With this project I used ¾ inch pine for the cup rings and handle. A piece of 1.5 inch pine is used for the Viking face. I could have used a harder wood, but a few nicks and dinks which will be accumulated during its use will add to the Viking facade. All material was purchased from a local big box store. I sourced the screaming Viking face model on Etsy and resized it to a depth of 1.5 inches using Aspire. Of course, many different models could be placed on the front of the cup using the same process. A Viking just happened to fit my theme.
Designing it was a smooth process. I drew out quick designs in Xara Photo & Graphic Designer as it allowed me to use a drawing tablet. I imported the basic design into Aspire and created precise vectors and the toolpaths using the imported file as a guide. A favourite feature of the software was being able to see how the toolpaths will cut before investing time and material. It is also nice to be able to save the projected image, which allows me to share it with the recipient and make any needed changes before starting the cutting process, it’s a real time saver. Another favourite feature is that the software warns you if the toolpath will cut entirely through the material.
I cut the mug rings, guide peg holes, and axe handle using a 0.25 endmill, 12000 RPM, 100 IPM feed rate. The first pass on the Viking face was a roughing machine tool path using a .25 end mill ran at 12000 rpm, 100 IPM feed rate. The second pass on the Viking face is a finish machine tool path using a 6.2 tapered ball nose bit ran at 12000 RPM 40 IPM feed rate. It amazes me how much detail you can get using a ball nose bit. All in all, it takes the cutting/carving process about 7 hours to complete. If I am feeling energetic, I work on assembling the mug while the face is being carved.
Due to the design of the mug it was quite easy to assemble and finish. Once the 10 rings were cut, I pinned them together using a ¼ dowel rod and glued them together to create the mug. The bottom ring has an inside lip to prevent the tumbler from sliding all the way through.
The mug handle is cut and then hand sanded to resemble an axe. The sides of mug rings number 2 & 8 (counted down from the top) are notched so that the axe handle can be glued into place.

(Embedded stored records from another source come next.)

Lemma chain_put o p f f' x l : chain o x l -> o !! p = Some f -> f_next f' = f_next f ->
  chain (<[p := f']> o) x l.
Proof.
  intros Hc Hp En. apply (foo_chain_ext o); [done|]. intros q g _ Hq. destruct (decide (q = p)) as [->|Hne].
  - rewrite lookup_insert_eq. simplify_eq. eauto.
  - rewrite lookup_insert_ne by done. eauto.
Qed.

Lemma chain_other o p f' x l : chain o x l -> p ∉ l -> chain (<[p := f']> o) x l.
Proof.
  intros Hc Hp. apply (foo_chain_ext o); [done|]. intros q g Hq Hg. rewrite lookup_insert_ne by (intros ->; done). eauto.
Qed.

Lemma chain_delete o p x l : chain o x l -> p ∉ l -> chain (delete p o) x l.
Proof.
  intros Hc Hp. apply (foo_chain_ext o); [done|]. intros q g Hq Hg. rewrite lookup_delete_ne by (intros ->; done). eauto.
Qed.

Lemma chain_app o x l1 q l2 : chain o x (l1 ++ q :: l2) -> chain o (Some q) (q :: l2).
Proof.
  revert x. induction l1 as [|p l1 IH]; intros x Hc; simpl in Hc.
  - inversion Hc; simplify_eq. done.
  - inversion Hc; simplify_eq. eauto.
Qed.

Lemma chain_dom o x l p : chain o x l -> p ∈ l -> exists f, o !! p = Some f.
Proof.
  intros Hc. induction Hc as [|q f l Hq _ IH]; [by intros ?%elem_of_nil|].
  intros [->|Hp]%elem_of_cons; eauto.
Qed.

(** Taking [p] out, when what precedes it is made to point to what follows it. *)
Lemma foo_chain_unlink o x l1 q g p f l2 : chain o x (l1 ++ q :: p :: l2) -> NoDup (l1 ++ q :: p :: l2) ->
  o !! q = Some g -> o !! p = Some f ->
  chain (<[q := set_next (f_next f) g]> o) x (l1 ++ q :: l2).
Proof.
  intros Hc Hd Hq Hp. revert x Hc. induction l1 as [|r l1 IH]; intros x Hc; simpl in *.
  - inversion Hc as [|? g' ? Hg Hc2]; simplify_eq. inversion Hc2 as [|? f' ? Hf Hc3]; simplify_eq.
    econstructor; [by rewrite lookup_insert_eq|]. simpl. apply chain_other; [done|].
    apply NoDup_cons in Hd as [Hd _]. set_solver.
  - inversion Hc as [|? g' ? Hg Hc2]; simplify_eq. apply NoDup_cons in Hd as [Hr Hd].
    econstructor; [rewrite lookup_insert_ne; [done|set_solver]|]. by apply IH.
Qed.

(** ** The invariant *)

(** The buckets as lists, and the objects in them. *)
Implicit Types (L : list (list nat)) (m : shared) (s : sys) (th : thread) (pc : point).
Definition linked L p : Prop := exists i l, L !! i = Some l /\ p ∈ l.
(* ===== verification/FooTableTheorems.v ===== *)
(** FooTableTheorems: what holds in every state that threads sharing the table of
    FooTable can reach: safety, counting, search, and that all calls return. *)
From stdpp Require Import gmap list.
From S2P Require Import Prelude FooTable FooTableProofs.

Implicit Types (L : list (list nat)) (m : shared) (s : sys) (th : thread) (pc : point).

(** ** Reachable states *)

Lemma inv_call L s t c s' : inv L s -> do_move s (Call t c) = Some s' -> inv L s'.
Proof.
  intros Hi Hm. simpl in Hm. destruct (threads s !! t) as [th|] eqn:Ht; [|done]. simpl in Hm.
  destruct (here th) as [pc|] eqn:Eh; [done|]. destruct (enter s c (refs th)) as [[r pc]|] eqn:Ee; [|done].
  simplify_eq/=. unfold enter in Ee. pose proof (i_load _ _ Hi) as Hload.
  assert (Hrefs : forall p, p ∈ refs th -> linked L p) by (intros p; by apply (i_refs _ _ Hi t)).
  assert (Hold : forall p, claims p th = tally p (refs th)).
  { intros p. unfold claims. rewrite Eh. simpl. rewrite has_none. lia. }
  apply (inv_same L s t th); try done; unfold hh, hf; rewrite ?Eh.
  - simpl. by destruct c; repeat case_match; simplify_eq.
  - simpl. by destruct c; repeat case_match; simplify_eq.
  - simpl. by destruct c; repeat case_match; simplify_eq.
  - intros p. rewrite Hold. unfold claims. simpl.
    destruct c; repeat case_match; simplify_eq/=; rewrite ?has_none; try lia.
    pose proof (tally_remove1 fp p (refs th) ltac:(by eapply bool_decide_eq_true_1)) as E. unfold has.
    repeat case_decide; simplify_eq; lia.
  - intros pc' [= <-]. simpl. destruct c; repeat case_match; simplify_eq/=; split; simpl; try done; intros ? [= <-].
    + apply andb_prop in H as [_ H]. apply bool_decide_eq_true_1 in H. auto.
    + apply andb_prop in H as [_ H]. by apply bool_decide_eq_true_1 in H.
    + apply bool_decide_eq_true_1 in H. auto.
  - simpl. destruct c; repeat case_match; simplify_eq/=; try done. intros p Hp%remove1_sub. auto.
  - assert (Hroom : forall b : bool, b && false = false) by (by intros []).
    unfold load_of. simpl. rewrite Eh.
    destruct c; repeat case_match; simplify_eq/=; try lia;
      repeat match goal with
      | H : _ && _ = true |- _ => apply andb_prop in H as [H _]
      | H : bool_decide _ = true |- _ => apply bool_decide_eq_true_1 in H
      end; try lia.
    pose proof (length_remove1 fp (refs th) ltac:(done)). lia.
Qed.
(** Read, suspend, read done, write, suspend, write done, synchronise. *)
Definition one_block : list answer :=
  [number 3; number 4; size_answer 5; number 0; number 0; number 0; read_answer (B "Hello"); number 0; number 0;
   number 0; number 5; number 0].


Example one_block_written :
  match @rot13 (aio_linux (B "Hello")) (fun _ => []) [B "rot13"; B "a"; B "b"] (Proc one_block [] 0 bufs0) with
  | Exit c s' => (c, begun (history s'))
  | _ => (-1, [])
  end = (0, [(0, 4, 0, B "Uryyb")]).
Proof. vm_compute. reflexivity. Qed.

(** ** Longer files *)

(** Two blocks; the second read is still in progress whenever it is asked for,
    and the buffer of the first, which stays [WRITE_PENDING], is counted twice. *)
Definition two_blocks : bytes := replicate 4097 65.
Definition slow_second : list answer :=
  [number 3; number 4; size_answer 4097;
   number 0; number 0; number 0; (* two reads, suspend *)
   number 0; read_answer (replicate 4096 65); number 0; number 115; number 0; (* the first is done, its write begins *)
   number 0; number 4096; number 115; number 0; (* the write is done *)
   number 0; number 4096; number 115; (* and again: no operation seems to be left *)
   number 0].

(** A file of two blocks may be written half: rot13 leaves a buffer whose
    write is done in the state [WRITE_PENDING], so that the next scan counts it
    as done once more, and the program exits with status 0 while the second
    block is still being read. *)
Theorem rot13_loses_data : exists s',
  @rot13 (aio_linux two_blocks) (fun _ => []) [B "rot13"; B "a"; B "b"] (Proc slow_second [] 0 bufs0) = Exit 0 s' /\
  begun (history s') = [(0, 4, 0, replicate 4096 78)].
Proof. eexists. split; vm_compute; reflexivity. Qed.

The back of the top ring is notched to allow easier access to the tumbler when drinking. Once the glue has set, the mug is roughly sanded using a drum sander and then finished by hand sanding. Sanding the project once it was one solid cylinder allowed me to get a smoother and more seamless finish. The Viking face is cut from a single piece of wood and glued to the front of the mug. I created a glue-up jig to apply pressure evenly around the face. (Other models of your liking can be easily substituted in place of the Viking face here.)
(Side note: I attempted to glue blocks of wood together to simulate continuous grain from the rings and cut the face into this, but in the end the backing around the face was too thin and cracked when attempting to glue the face to the mug.)

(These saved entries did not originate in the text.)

Lemma under_same p x y q : SLASH ∉ name_of x -> SLASH ∉ name_of y ->
  under (below p x) q -> under (below p y) q -> name_of x = name_of y.
Proof.
  intros Hx Hy (r & -> & Hr) (r' & E & Hr'). unfold below in E. rewrite <-!app_assoc in E.
  apply app_inv_head in E. injection E as E.
  assert (forall n s s', SLASH ∉ n -> (s' = [] \/ exists s'', s' = SLASH :: s'') -> forall m, SLASH ∉ m ->
    (s = [] \/ exists s'', s = SLASH :: s'') -> n ++ s = m ++ s' -> n = m) as H; [|exact (H _ r r' Hx Hr' _ Hy Hr E)].
  clear. induction n as [|b n IH]; intros s s' Hn Hs' [|b' m] Hm Hs E; simpl in E; subst; try done.
  - exfalso. destruct Hs as [|[? Hs]]; [done|]. injection Hs as -> _. by apply Hm, elem_of_cons; left.
  - exfalso. destruct Hs' as [|[? Hs']]; [done|]. injection Hs' as -> _. by apply Hn, elem_of_cons; left.
  - injection E as -> E. f_equal. apply not_elem_of_cons in Hn as [_ Hn]. apply not_elem_of_cons in Hm as [_ Hm].
    by eapply (IH s s').
Qed.

(** So no file is visited twice. *)
Lemma paths_once t : forall p, distinct t -> NoDup (paths p t).
Proof.
  induction t as [a|a|a d|a d es e c IH] using ftree_nested_ind; intros p Hd; try apply NoDup_singleton.
  simpl in *. set (below_es := foldr _ _ es).
  assert (forall q, q ∈ below_es -> exists x, x ∈ es /\ under (below p x.1) q) as Hin.
  { subst below_es. clear. intros q. induction es as [|x es IH]; simpl; [by intros ?%elem_of_nil|].
    intros [Hq|Hq]%elem_of_app.
    - exists x. split; [by left|]. destruct (dot x.1); [by apply elem_of_nil in Hq|]. by eapply paths_under.
    - destruct (IH Hq) as (y & ? & ?). exists y. split; [by right|done]. }
  apply NoDup_cons. split; [intros (x & _ & Hu)%Hin; by apply below_under in Hu as [_ ?]|].
  subst below_es. destruct Hd as [Hnd Hd]. clear Hin. induction es as [|x es IHes]; simpl; [constructor|].
  apply Forall_cons in IH as [Hx IH]. simpl in Hnd. apply NoDup_cons in Hnd as [Hnx Hnd]. destruct Hd as (Hsx & Hdx & Hd).
  apply NoDup_app. split; [destruct (dot x.1); [constructor|by apply Hx]|]. split; [|by apply IHes].
  intros q Hq1 Hq2. destruct (dot x.1); [by apply elem_of_nil in Hq1|]. apply paths_under in Hq1.
  apply Hnx. assert (exists y, y ∈ es /\ SLASH ∉ name_of y.1 /\ under (below p y.1) q) as (y & Hy & Hsy & Hu).
  { clear -Hq2 Hd. induction es as [|y es IH]; simpl in *; [by apply elem_of_nil in Hq2|]. destruct Hd as (Hs & _ & Hd).
    apply elem_of_app in Hq2 as [Hq2|Hq2].
    - exists y. split; [by left|]. split; [done|]. destruct (dot y.1); [by apply elem_of_nil in Hq2|]. by eapply paths_under.
    - destruct (IH Hd Hq2) as (z & ? & ? & ?). exists z. split; [by right|done]. }
  rewrite (under_same p x.1 y.1 q) by done. apply list_elem_of_fmap. by exists y.
Qed.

Finally, the mug was stained with Minwax Colonial Maple 223 and two coats of Minwax Clear Satin fast-drying Polyurethane. For the insert, because obviously I couldn’t put my beer into a pine bottomless cup so I used the tumbler (BUILT 20 oz / 591 ml) as an insert as it keeps your cold drinks cold and your hot drinks hot. I also like that it can be removed to be washed.
What worked well with the machining was slightly increasing the bit speed and slowing the feed rate to reduce the chipping on the rough pass of the Viking face. It is also important to use a sharp bit to avoid chipping. In the future, I would not drill the pin holes all the way through the top and bottom mug rings as it would provide a better finished product. Creating a 3D model of the axe head on the handle instead of hand sanding the form into the wood would be a welcome timesaver and I’m sure my sinuses would be happier with less dust.
The best tip I can give for this project is to not skip machining the pin holes on the rings. The addition of the pin holes helps keep the rings in place during the gluing process, as it prevents the rings from sliding when applying pressure. A fine finishing nail-gun works as well, with the only drawback being that nails must be precisely aligned to prevent them from coming through the sides of the rings.